(** C6: the field names of a new class are the names its body declares
    together with the field names of all its ancestors.  When each of these
    names still resolves on the class to the binding descriptor of that
    name, the columns of the class are one bound column per field name,
    each with the class as its dataset. *)
Theorem C6_field_names_and_columns (st : store) (cname : string)
    (bases : list type_id) (dict_ : gmap string pyobj) (T : type_id)
    (st' : store) :
  reachable dm cc st ->
  DataSetMeta_new dm cc st cname bases dict_ = Ok (T, st') ->
  (forall n,
      n ∈ column_names st' T <->
      declared dict_ n
      \/ exists a, ancestor st' T a /\ n ∈ column_names st' a)
  /\ (schema_type st' T ->
      (forall n, n ∈ column_names st' T ->
         exists d, class_attr st' T n = Some (ODescr d)
                   /\ descr_name d = n) ->
      exists l : list BoundColumn,
        (forall fuel,
            getattr (S (S (S fuel))) st' T "columns"
            = Ok (OFrozenset (OBound <$> l)))
        /\ name <$> l = elements (column_names st' T)
        /\ Forall (fun b => dataset b = T) l
        /\ NoDup l /\ length l = size (column_names st' T)).
Proof.
  intros Hreach Hnew. pose proof (reachable_wf _ Hreach) as Hwf.
  pose proof (wf_store_new _ _ _ _ _ _ Hwf Hnew) as Hwf'. split.
  - destruct (DataSetMeta_new_Ok _ _ _ _ _ _ Hwf Hnew)
      as (-> & Hbases & m & d & names & Hm & Hnd & Hbind & ->).
    apply bind_columns_Ok in Hbind as (Hin & _ & _);
      [|apply NoDup_fst_map_to_list].
    intros n. split.
    + rewrite (column_names_new _ _ m names);
        [|done|by simpl; rewrite lookup_insert_eq].
      intros Hn. apply Hin in Hn as [Hn | [c Hc]].
      * right. apply elem_of_union_list in Hn as (X & HX & Hn).
        apply list_elem_of_fmap in HX as (b & -> & Hb). exists b.
        assert (Hb' : b ∈ bases_or_object bases).
        { destruct bases; [by apply elem_of_nil in Hb | done]. }
        split.
        -- apply tc_once. eexists. split; [apply lookup_last|done].
        -- rewrite column_names_app; [done..|].
           by apply (proj1 (Forall_forall _ _) Hbases).
      * left. exists c. by apply elem_of_map_to_list.
    + intros [[c Hc] | (a & Ha & Hn)].
      * rewrite (column_names_new _ _ m names);
          [|done|by simpl; rewrite lookup_insert_eq].
        apply Hin. right. exists c. by apply elem_of_map_to_list.
      * by apply (ancestor_column_names _ _ _ Hwf' Ha).
  - intros Hs Hres. destruct (schema_type_domain _ _ Hwf' Hs) as [dom Hdom].
    destruct Hs as (k & Hk & _).
    assert (HT : T <> object_id).
    { destruct (DataSetMeta_new_Ok _ _ _ _ _ _ Hwf Hnew) as (-> & _).
      pose proof (lookup_lt_Some _ _ _ (wf_object _ Hwf)).
      unfold object_id in *. lia. }
    destruct (column_names_own _ _ _ Hwf' Hk HT) as [Hmeta Hs].
    apply (columns_view _ _ k dom); try done.
    intros n Hn. destruct (Hres n Hn) as (dd & Hd & Hdn). split.
    + intros ->. by apply (wf_columns _ Hwf' T).
    + exists dd. by rewrite <- (class_attr_mro _ _ _ _ Hk).
Qed.

(** ** When a class definition fails *)

Lemma rbind_Raise {A B : Type} (r : result A) (k : A -> result B) (e : exn) :
  rbind r k = Raise e ->
  r = Raise e \/ exists a, r = Ok a /\ k a = Raise e.
Proof.
  destruct r as [a| |]; simpl; intros H; [eauto | left; congruence | done].
Qed.

Lemma rmapM_Raise {A B : Type} (f : A -> result B) (l : list A) (e : exn) :
  rmapM f l = Raise e -> exists a, a ∈ l /\ f a = Raise e.
Proof.
  induction l as [|a l IH]; [done|]. rewrite rmapM_cons. intros H.
  apply rbind_Raise in H as [H | (b & Hb & H)].
  - exists a. split; [by apply elem_of_cons; left | done].
  - apply rbind_Raise in H as [H | (bs & Hbs & H)]; [|done].
    destruct (IH H) as (a' & Ha' & Hfa'). exists a'.
    split; [by apply elem_of_cons; right | done].
Qed.

Lemma bind_Raise_no_default (c : Column) (n msg : string) :
  bind dm cc c n = Raise (NoDefaultMissingValue msg) ->
  col_missing_value c = NotSpecified
  /\ dm (col_dtype c) = None
  /\ msg = no_missing_value_message (col_dtype c) n.
Proof.
  unfold bind, BoundColumnDescr_init, validate_dtype.
  destruct c as [d [|v]]; simpl.
  - destruct (dm d); [done|]. by intros [= <-].
  - by destruct (cc v d).
Qed.

Lemma bind_columns_Raise_no_default (items : list (string * pyobj))
    (d : gmap string pyobj) (names : gset string) (msg : string) :
  bind_columns dm cc items d names = Raise (NoDefaultMissingValue msg) ->
  exists n c, (n, OColumn c) ∈ items
              /\ bind dm cc c n = Raise (NoDefaultMissingValue msg).
Proof.
  revert d names. induction items as [|[k o] items IH]; intros d names H.
  - done.
  - assert (Hrest : forall d' names',
               bind_columns dm cc items d' names'
               = Raise (NoDefaultMissingValue msg) ->
               exists n c, (n, OColumn c) ∈ (k, o) :: items
                 /\ bind dm cc c n = Raise (NoDefaultMissingValue msg)).
    { intros d' names' H'. destruct (IH _ _ H') as (n & c & Hin & Hb).
      exists n, c. split; [by apply elem_of_cons; right | done]. }
    destruct o as [v|c|dd|s|b|l]; try by eapply Hrest.
    simpl in H. apply rbind_Raise in H as [H | (descr & _ & H)].
    + exists k, c. split; [by apply elem_of_cons; left | done].
    + apply rbind_Raise in H as [H | (d' & _ & H)]; [|by eapply Hrest].
      unfold class_setattr in H. by destruct (bool_decide (k = "columns")).
Qed.

(** A class definition that ends in [NoDefaultMissingValue] always blames a
    column of the very body being defined: one declared without a missing
    value, of a dtype that has no default, and the message carries that
    column's name and dtype. *)
Theorem definition_error_names_a_field (st : store) (cname : string)
    (bases : list type_id) (dict_ : gmap string pyobj) (msg : string) :
  DataSetMeta_new dm cc st cname bases dict_
  = Raise (NoDefaultMissingValue msg) ->
  exists n c,
    dict_ !! n = Some (OColumn c)
    /\ col_missing_value c = NotSpecified
    /\ dm (col_dtype c) = None
    /\ msg = no_missing_value_message (col_dtype c) n
    /\ contains n msg /\ contains (dtype_name (col_dtype c)) msg.
Proof.
  unfold DataSetMeta_new. intros H.
  apply rbind_Raise in H as [H | ([T st1] & _ & H)].
  { unfold type_new in H. destruct (mapM _ _); [|done].
    by destruct (c3_merge _ _). }
  apply rbind_Raise in H as [H | (inh & _ & H)].
  { unfold inherited_column_names in H.
    apply rbind_Raise in H as [H | (sets & _ & H)]; [|done].
    apply rmapM_Raise in H as (b & _ & H). unfold base_column_names in H.
    by destruct (class_attr st1 b "_column_names") as [[]|]. }
  apply rbind_Raise in H as [H | ([d names] & _ & H)].
  - apply bind_columns_Raise_no_default in H as (n & c & Hin & Hb).
    apply elem_of_map_to_list in Hin.
    apply bind_Raise_no_default in Hb as (Hmv & Hdm & ->).
    exists n, c. repeat split; try done; apply message_names_column.
  - by destruct (st1 !! T).
Qed.


(** ** What a class definition leaves behind *)

(** Defining a class gives it a fresh identity and changes nothing for the
    classes that exist already: their class objects are the same and every
    attribute access on them, [columns] included, answers as before. *)
Theorem definition_keeps_existing_classes (st : store) (cname : string)
    (bases : list type_id) (dict_ : gmap string pyobj) (T : type_id)
    (st' : store) :
  reachable dm cc st ->
  DataSetMeta_new dm cc st cname bases dict_ = Ok (T, st') ->
  st !! T = None
  /\ forall c, c < length st ->
       st' !! c = st !! c
       /\ forall fuel n, getattr fuel st' c n = getattr fuel st c n.
Proof.
  intros Hreach Hnew. pose proof (reachable_wf _ Hreach) as Hwf.
  destruct (DataSetMeta_new_Ok _ _ _ _ _ _ Hwf Hnew)
    as (-> & _ & m & d & names & _ & _ & _ & ->).
  split; [by apply lookup_ge_None_2|]. intros c Hc. split.
  - by apply lookup_app_l.
  - intros fuel n. by apply getattr_app.
Qed.

Lemma mro_lookup_Some (st : store) (mro : list type_id) (n : string)
    (o : pyobj) :
  mro_lookup st mro n = Some o ->
  exists c k, c ∈ mro /\ st !! c = Some k /\ cls_dict k !! n = Some o.
Proof.
  induction mro as [|c mro IH]; [done|]. rewrite mro_lookup_cons.
  destruct (st !! c) as [k|] eqn:Hk; simpl.
  - destruct (cls_dict k !! n) as [o'|] eqn:Ho.
    + intros [= ->]. exists c, k. split; [by apply elem_of_cons; left|done].
    + intros H. destruct (IH H) as (c' & k' & Hc' & H').
      exists c', k'. split; [by apply elem_of_cons; right|done].
  - intros H. destruct (IH H) as (c' & k' & Hc' & H').
    exists c', k'. split; [by apply elem_of_cons; right|done].
Qed.

Lemma new_class_dict (st : store) (cname : string)
    (bases : list type_id) (dict_ : gmap string pyobj) (T : type_id)
    (st' : store) :
  wf_store st ->
  DataSetMeta_new dm cc st cname bases dict_ = Ok (T, st') ->
  exists k,
    st' !! T = Some k /\ cls_name k = cname
    /\ (forall n c, dict_ !! n = Some (OColumn c) ->
          exists descr,
            bind dm cc c n = Ok descr
            /\ descr_name descr = n /\ descr_dtype descr = col_dtype c
            /\ (n <> "_column_names" ->
                cls_dict k !! n = Some (ODescr descr)))
    /\ (forall n, n <> "_column_names" ->
          (forall c, dict_ !! n <> Some (OColumn c)) ->
          cls_dict k !! n = dict_ !! n)
    /\ cls_dict k !! "_column_names" = Some (ONames (column_names st' T))
    /\ (forall n c, cls_dict k !! n <> Some (OColumn c)).
Proof.
  intros Hwf Hnew.
  destruct (DataSetMeta_new_Ok _ _ _ _ _ _ Hwf Hnew)
    as (-> & _ & m & d & names & _ & _ & Hbind & ->).
  apply bind_columns_Ok in Hbind as (_ & Hcols & Hrest);
    [|apply NoDup_fst_map_to_list].
  eexists. split; [apply lookup_last|]. split; [done|]. simpl.
  assert (Hcol : forall n c, dict_ !! n = Some (OColumn c) ->
            exists descr, bind dm cc c n = Ok descr
                          /\ d !! n = Some (ODescr descr)).
  { intros n c Hc. apply elem_of_map_to_list in Hc.
    by destruct (Hcols n c Hc) as [_ ?]. }
  assert (Hother : forall n, (forall c, dict_ !! n <> Some (OColumn c)) ->
            d !! n = dict_ !! n).
  { intros n Hn. apply Hrest. intros c Hc.
    apply elem_of_map_to_list in Hc. by apply (Hn c). }
  split; [|split; [|split]].
  - intros n c Hc. destruct (Hcol n c Hc) as (descr & Hb & Hd).
    exists descr. destruct (bind_Ok _ _ _ Hb) as (Hdt & Hdn & _).
    repeat split; try done. intros Hn. by rewrite lookup_insert_ne.
  - intros n Hn Hc. rewrite lookup_insert_ne by done. by apply Hother.
  - rewrite lookup_insert_eq.
    by rewrite (column_names_new _ _ m names);
      [|done|simpl; rewrite lookup_insert_eq].
  - intros n c Hc. apply lookup_insert_Some in Hc as [[_ Hc] | [_ Hc]]; [done|].
    destruct (dict_ !! n) as [o|] eqn:Ho.
    + destruct o as [v|c0|dd|s|b|l];
        try (rewrite Hother in Hc; [congruence|intros ? ?; congruence]).
      destruct (Hcol n c0 Ho) as (descr & _ & Hd). congruence.
    + rewrite Hother in Hc; [congruence|intros ? ?; congruence].
Qed.

(** The namespace of a freshly defined class: every [Column] of the body
    has been replaced by a descriptor that carries the attribute's name and
    the column's dtype, every other attribute of the body is there
    untouched, [_column_names] holds the field names, and no [Column] is
    left. *)
Theorem definition_binds_every_column (st : store) (cname : string)
    (bases : list type_id) (dict_ : gmap string pyobj) (T : type_id)
    (st' : store) :
  reachable dm cc st ->
  DataSetMeta_new dm cc st cname bases dict_ = Ok (T, st') ->
  exists k,
    st' !! T = Some k /\ cls_name k = cname
    /\ (forall n c, dict_ !! n = Some (OColumn c) ->
          exists descr,
            bind dm cc c n = Ok descr
            /\ descr_name descr = n /\ descr_dtype descr = col_dtype c
            /\ (n <> "_column_names" ->
                cls_dict k !! n = Some (ODescr descr)))
    /\ (forall n, n <> "_column_names" ->
          (forall c, dict_ !! n <> Some (OColumn c)) ->
          cls_dict k !! n = dict_ !! n)
    /\ cls_dict k !! "_column_names" = Some (ONames (column_names st' T))
    /\ (forall n c, cls_dict k !! n <> Some (OColumn c)).
Proof.
  intros Hreach Hnew.
  pose proof (reachable_wf _ Hreach) as Hwf.
  destruct (new_class_dict _ _ _ _ _ _ Hwf Hnew) as (k & Hk & Hrest).
  exists k. split; [exact Hk | exact Hrest].
Qed.

Lemma no_bare_column (st : store) :
  reachable dm cc st ->
  forall c k n col, st !! c = Some k -> cls_dict k !! n <> Some (OColumn col).
Proof.
  induction 1 as [ds st H | st cname bases dict_ T st' Hreach IH Hnew];
    intros c k n col Hk Hn.
  - rewrite DataSet_module_eq in H. injection H as _ <-.
    destruct c as [|[|c]]; try done; injection Hk as <-.
    + unfold object_class in Hn. simpl in Hn.
      by rewrite lookup_empty in Hn.
    + unfold DataSet_class, DataSet_dict in Hn. simpl in Hn.
      apply lookup_insert_Some in Hn as [[_ Hn] | [_ Hn]]; [done|].
      by apply lookup_singleton_Some in Hn as [_ Hn].
  - destruct (new_class_dict _ _ _ _ _ _ (reachable_wf _ Hreach) Hnew)
      as (k' & Hk' & _ & _ & _ & _ & Hnone).
    destruct (DataSetMeta_new_Ok _ _ _ _ _ _ (reachable_wf _ Hreach) Hnew)
      as (-> & _ & m & d & names & _ & _ & _ & ->).
    apply lookup_snoc_Some in Hk as [[Hc Hk] | [-> <-]].
    + by apply (IH c k n col).
    + rewrite lookup_last in Hk'. injection Hk' as <-.
      by apply (Hnone n col).
Qed.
======
Exercise prompt >>
The range runs from the line above containing "apply rbind_Raise in H as [H | ([T" to the line containing "classes that exist", inclusive. Restate those lines word for word and no others.

Response for this exercise >>
  apply rbind_Raise in H as [H | ([T st1] & _ & H)].
  { unfold type_new in H. destruct (mapM _ _); [|done].
    by destruct (c3_merge _ _). }
  apply rbind_Raise in H as [H | (inh & _ & H)].
  { unfold inherited_column_names in H.
    apply rbind_Raise in H as [H | (sets & _ & H)]; [|done].
    apply rmapM_Raise in H as (b & _ & H). unfold base_column_names in H.
    by destruct (class_attr st1 b "_column_names") as [[]|]. }
  apply rbind_Raise in H as [H | ([d names] & _ & H)].
  - apply bind_columns_Raise_no_default in H as (n & c & Hin & Hb).
    apply elem_of_map_to_list in Hin.
    apply bind_Raise_no_default in Hb as (Hmv & Hdm & ->).
    exists n, c. repeat split; try done; apply message_names_column.
  - by destruct (st1 !! T).
Qed.


(** ** What a class definition leaves behind *)

(** Defining a class gives it a fresh identity and changes nothing for the
    classes that exist already: their class objects are the same and every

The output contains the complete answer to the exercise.